Pour beaucoup, le pouvoir se sert aujourd’hui du coronavirus comme il s’est servi ces dernières années de la menace djihadiste pour étouffer toute contestation. « C’est une constante depuis plusieurs années : chaque manifestation organisée par la société civile est interdite, soi-disant au nom de la sécurité. On en est à plus de cent aujourd’hui », constate Ali Idrissa, une figure de la société civile, membre notamment du Réseau des organisations pour la transparence et l’analyse budgétaire (Rotab), qui a cette fois-ci échappé à la répression car il se trouvait à l’étranger le 15 mars. Ali Idrissa ne compte plus ses séjours en prison, ses interpellations et ses convocations dans les commissariats, ni ceux de ses camarades. En 2018, Moussa Tchangari, Nouhou Arzika et lui avaient été détenus durant quatre mois pour avoir organisé une manifestation – également interdite – contre la loi de finances. Maikoul Zodi avait quant à lui passé six mois derrière les barreaux.
« Avant, c’était le terrorisme qui servait d’excuse pour nous interdire de manifester. Aujourd’hui, c’est le coronavirus. La ficelle est un peu grosse », dénonce un autre militant ayant requis l’anonymat. Selon Me Boudal, rien que depuis 2018 une trentaine de militants de la société civile ont été arrêtés après des interdictions de manifestation.
Plusieurs ONG, dont Amnesty International et la Fédération internationale des ligues des droits de l’homme (FIDH) dénoncent régulièrement la dérive autoritaire du régime.
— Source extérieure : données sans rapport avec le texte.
Record ClientTilePresentQueue := mk_ClientTilePresentQueue {
  pq_max_items : Z;
  pq_max_bytes : Z;
  pq_bytes : Z;
  pq_uploads : list ClientTileUpload;
}.
#[export] Instance ClientTilePresentQueue_eta : Eta ClientTilePresentQueue := fun s =>
  mk_ClientTilePresentQueue s.(pq_max_items) s.(pq_max_bytes) s.(pq_bytes) s.(pq_uploads).

Definition new_ClientTilePresentQueue (max_items max_bytes : Z) : ClientTilePresentQueue :=
  mk_ClientTilePresentQueue (if max_items =? 0 then 1 else max_items) (if max_bytes =? 0 then 1 else max_bytes) 0 [].

Definition same_target (a b : ClientTileUpload) : bool :=
  bool_decide (a.(tu_rect) = b.(tu_rect)) && (a.(tu_ownership_epoch) =? b.(tu_ownership_epoch)).

(** The last upload for the same rectangle, and its place. *)
Definition find_target (upload : ClientTileUpload) (uploads : list ClientTileUpload) : option (nat * ClientTileUpload) :=
  fold_left (fun found '(i, u) => if same_target u upload then Some (i, u) else found)
    (zip (seq 0 (length uploads)) uploads) None.

Definition present_queue_push (queue : ClientTilePresentQueue) (upload : ClientTileUpload)
    : ClientTilePresentQueue * ClientTilePresentPushResult :=
  let size := byte_size upload in
  if negb (upload_valid upload) || (size >? queue.(pq_max_bytes)) then (queue, Push_Rejected)
  else
    match find_target upload queue.(pq_uploads) with
    | Some (i, old) =>
        if upload.(tu_generation) <? old.(tu_generation) then (queue, Push_Superseded)
        else if u64 (queue.(pq_bytes) - byte_size old) >? u64 (queue.(pq_max_bytes) - size) then (queue, Push_Rejected)
        else (queue <| pq_bytes := u64 (u64 (queue.(pq_bytes) - byte_size old) + size) |>
                    <| pq_uploads := delete i queue.(pq_uploads) ++ [upload] |>, Push_Queued)
    | None =>
        if (zlen queue.(pq_uploads) >=? queue.(pq_max_items)) ||
           (queue.(pq_bytes) >? u64 (queue.(pq_max_bytes) - size))
        then (queue, Push_Rejected)
        else (queue <| pq_bytes := u64 (queue.(pq_bytes) + size) |>
                    <| pq_uploads := queue.(pq_uploads) ++ [upload] |>, Push_Queued)
    end.

Definition present_queue_drain (queue : ClientTilePresentQueue) : list ClientTileUpload * ClientTilePresentQueue :=
  (queue.(pq_uploads), queue <| pq_uploads := [] |> <| pq_bytes := 0 |>).

Definition present_queue_clear (queue : ClientTilePresentQueue) : ClientTilePresentQueue :=
  queue <| pq_uploads := [] |> <| pq_bytes := 0 |>.

(** ** The queue of tiles for the renderer *)

(** Within its limits, its size exact, one upload for each target. *)
Record present_queue_ok (q : ClientTilePresentQueue) : Prop := {
  pk_limits : 0 < q.(pq_max_items) /\ 0 < q.(pq_max_bytes) <= SIZE_MAX;
  pk_items : zlen q.(pq_uploads) <= q.(pq_max_items);
  pk_bytes : q.(pq_bytes) = zsum (byte_size <$> q.(pq_uploads)) /\ q.(pq_bytes) <= q.(pq_max_bytes);
  pk_valid : Forall (fun u => upload_valid u = true) q.(pq_uploads);
  pk_distinct : NoDup ((fun u => (u.(tu_rect), u.(tu_ownership_epoch))) <$> q.(pq_uploads));
}.

Lemma new_queue_ok items bytes : 0 <= items -> 0 <= bytes <= SIZE_MAX ->
  present_queue_ok (new_ClientTilePresentQueue items bytes).
Proof.
  intros Hi Hb. unfold new_ClientTilePresentQueue.
  split; cbn [pq_max_items pq_max_bytes pq_bytes pq_uploads fmap list_fmap]; try constructor.
  all: change (zlen (@nil ClientTileUpload)) with 0; change (zsum (byte_size <$> [])) with 0; try done; crush_if; mlia.
Qed.

Lemma same_target_spec a b :
  same_target a b = true <-> (a.(tu_rect), a.(tu_ownership_epoch)) = (b.(tu_rect), b.(tu_ownership_epoch)).
Proof.
  unfold same_target. rewrite andb_true_iff, bool_decide_eq_true, Z.eqb_eq. split; [by intros [-> ->] | by intros [= -> ->]].
Qed.

Lemma find_target_spec upload uploads :
  match find_target upload uploads with
  | Some (i, old) => uploads !! i = Some old /\ same_target old upload = true
  | None => forall u, u ∈ uploads -> same_target u upload = false
  end.
Proof.
  induction uploads as [|u l IH] using rev_ind; [by intros ? ?%elem_of_nil |].
  unfold find_target in *. rewrite length_app. cbn [length]. rewrite Nat.add_1_r, seq_S.
  rewrite zip_with_app by (by rewrite length_seq). rewrite fold_left_app. cbn [zip_with fold_left plus].
  destruct (same_target u upload) eqn:E.
  - rewrite lookup_app_r, Nat.sub_diag by lia. done.
  - match type of IH with match ?f with _ => _ end => destruct f as [[i old]|] end.
    + destruct IH as [IH1 IH2]. split; [| done]. by apply lookup_app_l_Some.
    + intros v [Hv|Hv%list_elem_of_singleton]%elem_of_app; [by apply IH | by subst].
Qed.

Lemma zsum_delete l i x : l !! i = Some x -> zsum (delete i l) = zsum l - x.
Proof.
  revert i. induction l as [|y l IH]; intros [|i]; cbn; try done.
  - intros [= ->]. unfold zsum. lia.
  - intros Hi. specialize (IH i Hi). unfold zsum, delete in *. lia.
Qed.

Lemma zsum_sizes_nonneg l : 0 <= zsum (byte_size <$> l).
Proof. induction l as [|u l IH]; cbn; [done |]. unfold byte_size, zlen, zsum in *. lia. Qed.

Lemma fmap_delete {A B} (f : A -> B) (l : list A) (i : nat) : f <$> delete i l = delete i (f <$> l).
Proof. revert i. induction l as [|x l IH]; intros [|i]; cbn; try done. f_equal. apply IH. Qed.

(** *** The queue the renderer is promised *)

(** The pending uploads of other targets, then the newer one. *)
Definition replace_target (waiting : list ClientTileUpload) (upload : ClientTileUpload) : list ClientTileUpload :=
  List.filter (fun u => negb (same_target u upload)) waiting ++ [upload].

(** Pushing onto a queue of [items] uploads and [bytes] bytes, as a function of
    the uploads that wait alone. *)
Definition reference_push (items bytes : Z) (waiting : list ClientTileUpload) (upload : ClientTileUpload)
    : list ClientTileUpload * ClientTilePresentPushResult :=
  if negb (upload_valid upload) || (bytes <? byte_size upload) then (waiting, Push_Rejected)
  else if existsb (fun u => same_target u upload && (upload.(tu_generation) <? u.(tu_generation))) waiting
  then (waiting, Push_Superseded)
  else if (items <? zlen (replace_target waiting upload)) ||
          (bytes <? zsum (byte_size <$> replace_target waiting upload))
  then (waiting, Push_Rejected)
  else (replace_target waiting upload, Push_Queued).

Inductive tile_queue_op := Tile_push (upload : ClientTileUpload) | Tile_drain | Tile_clear.

(** What an operation answers its caller. *)
Inductive tile_queue_answer := Pushed (result : ClientTilePresentPushResult) | Drained (uploads : list ClientTileUpload) | Cleared.

Definition tile_queue_step (queue : ClientTilePresentQueue) (op : tile_queue_op)
    : ClientTilePresentQueue * tile_queue_answer :=
  match op with
  | Tile_push upload => let '(queue', result) := present_queue_push queue upload in (queue', Pushed result)
  | Tile_drain => let '(uploads, queue') := present_queue_drain queue in (queue', Drained uploads)
  | Tile_clear => (present_queue_clear queue, Cleared)
  end.

Definition reference_step (items bytes : Z) (waiting : list ClientTileUpload) (op : tile_queue_op)
    : list ClientTileUpload * tile_queue_answer :=
  match op with
  | Tile_push upload => let '(waiting', result) := reference_push items bytes waiting upload in (waiting', Pushed result)
  | Tile_drain => ([], Drained waiting)
  | Tile_clear => ([], Cleared)
  end.

Fixpoint run_ops_of {S} (step : S -> tile_queue_op -> S * tile_queue_answer) (s : S) (ops : list tile_queue_op)
    : S * list tile_queue_answer :=
  match ops with
  | [] => (s, [])
  | op :: ops =>
      let '(s, answer) := step s op in
      let '(s, answers) := run_ops_of step s ops in
      (s, answer :: answers)
  end.

(** The uploads whose push was answered [Push_Queued] since the queue was last
    emptied, in the order of their completion ([before]: those of an earlier part
    of the history). *)
Fixpoint accepted (before : list ClientTileUpload) (ops : list tile_queue_op) (answers : list tile_queue_answer)
    : list ClientTileUpload :=
  match ops, answers with
  | Tile_push upload :: ops, Pushed Push_Queued :: answers => accepted (before ++ [upload]) ops answers
  | Tile_push _ :: ops, _ :: answers => accepted before ops answers
  | _ :: ops, _ :: answers => accepted [] ops answers
  | _, _ => before
  end.

(** Of a list of uploads the last one for each target, in the order of the
    list. *)
Fixpoint last_per_target (uploads : list ClientTileUpload) : list ClientTileUpload :=
  match uploads with
  | [] => []
  | u :: uploads =>
      if existsb (fun v => same_target u v) uploads then last_per_target uploads else u :: last_per_target uploads
  end.

(** *** Its implementation *)

(** In a list without a second upload for the target, removing the one found is
    keeping the others. *)
Lemma delete_target uploads i old upload :
  NoDup ((fun u => (u.(tu_rect), u.(tu_ownership_epoch))) <$> uploads) ->
  uploads !! i = Some old -> same_target old upload = true ->
  delete i uploads = List.filter (fun u => negb (same_target u upload)) uploads.
Proof.
  intros Hd Hi Ht. revert i Hi. induction uploads as [|u l IH]; intros [|i] Hi; cbn in Hi; try done.
  - injection Hi as ->. cbn. rewrite Ht. cbn. rewrite fmap_cons, list.NoDup_cons in Hd. destruct Hd as [Hn _].
    symmetry. apply forallb_filter_id. apply forallb_forall. intros v Hv%list_elem_of_In. apply negb_true_iff.
    apply not_true_iff_false. intros Hv'. apply same_target_spec in Hv', Ht. apply Hn. rewrite Ht, <- Hv'.
    apply (list_elem_of_fmap_2 (fun u => (u.(tu_rect), u.(tu_ownership_epoch)))), Hv.
  - rewrite fmap_cons, list.NoDup_cons in Hd. destruct Hd as [Hn Hd]. cbn.
    replace (same_target u upload) with false; [cbn; f_equal; by apply IH |].
    symmetry. apply not_true_iff_false. intros Hu. apply same_target_spec in Hu, Ht. apply Hn. rewrite Hu, <- Ht.
    apply (list_elem_of_fmap_2 (fun u => (u.(tu_rect), u.(tu_ownership_epoch)))), (list_elem_of_lookup_2 _ _ _ Hi).
Qed.

Lemma filter_targets uploads upload : (forall u, u ∈ uploads -> same_target u upload = false) ->
  List.filter (fun u => negb (same_target u upload)) uploads = uploads.
Proof.
  intros H. apply forallb_filter_id, forallb_forall. intros v Hv%list_elem_of_In. by rewrite (H v Hv).
Qed.

(** Another upload for a pending target: the one found decides. *)
Lemma found_newer uploads i old upload :
  NoDup ((fun u => (u.(tu_rect), u.(tu_ownership_epoch))) <$> uploads) ->
  uploads !! i = Some old -> same_target old upload = true ->
  existsb (fun u => same_target u upload && (upload.(tu_generation) <? u.(tu_generation))) uploads =
    (upload.(tu_generation) <? old.(tu_generation)).
Proof.
  intros Hd Hi Ht. apply eq_true_iff_eq. rewrite existsb_exists. split.
  - intros (u & Hu%list_elem_of_In & [Eu Hg]%andb_true_iff). enough (u = old) by congruence.
    apply list_elem_of_lookup in Hu as [j Hj]. enough (j = i) by congruence.
    apply (NoDup_lookup _ _ _ ((fun u => (u.(tu_rect), u.(tu_ownership_epoch))) old) Hd); rewrite list_lookup_fmap.
    + rewrite Hj. cbn. f_equal. apply same_target_spec in Eu, Ht. congruence.
    + by rewrite Hi.
  - intros Hg. exists old. split; [by apply list_elem_of_In, (list_elem_of_lookup_2 _ _ _ Hi) | by rewrite Ht, Hg].
Qed.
Reporters sans frontières (RSF) constate pour sa part que « la situation de la liberté de l’information au Niger s’est particulièrement dégradée depuis 2015 ». Nommé ministre de l’intérieur en avril 2016, Mohamed Bazoum, un ancien syndicaliste passé par les mouvements d’extrême gauche durant sa jeunesse, n’a eu de cesse d’embastiller ceux qu’il qualifie d’« opposants déguisés en militants de la société civile ». En décembre prochain, il sera le candidat du PNDS à l’élection présidentielle, à laquelle Mahamadou Issoufou ne peut pas se représenter.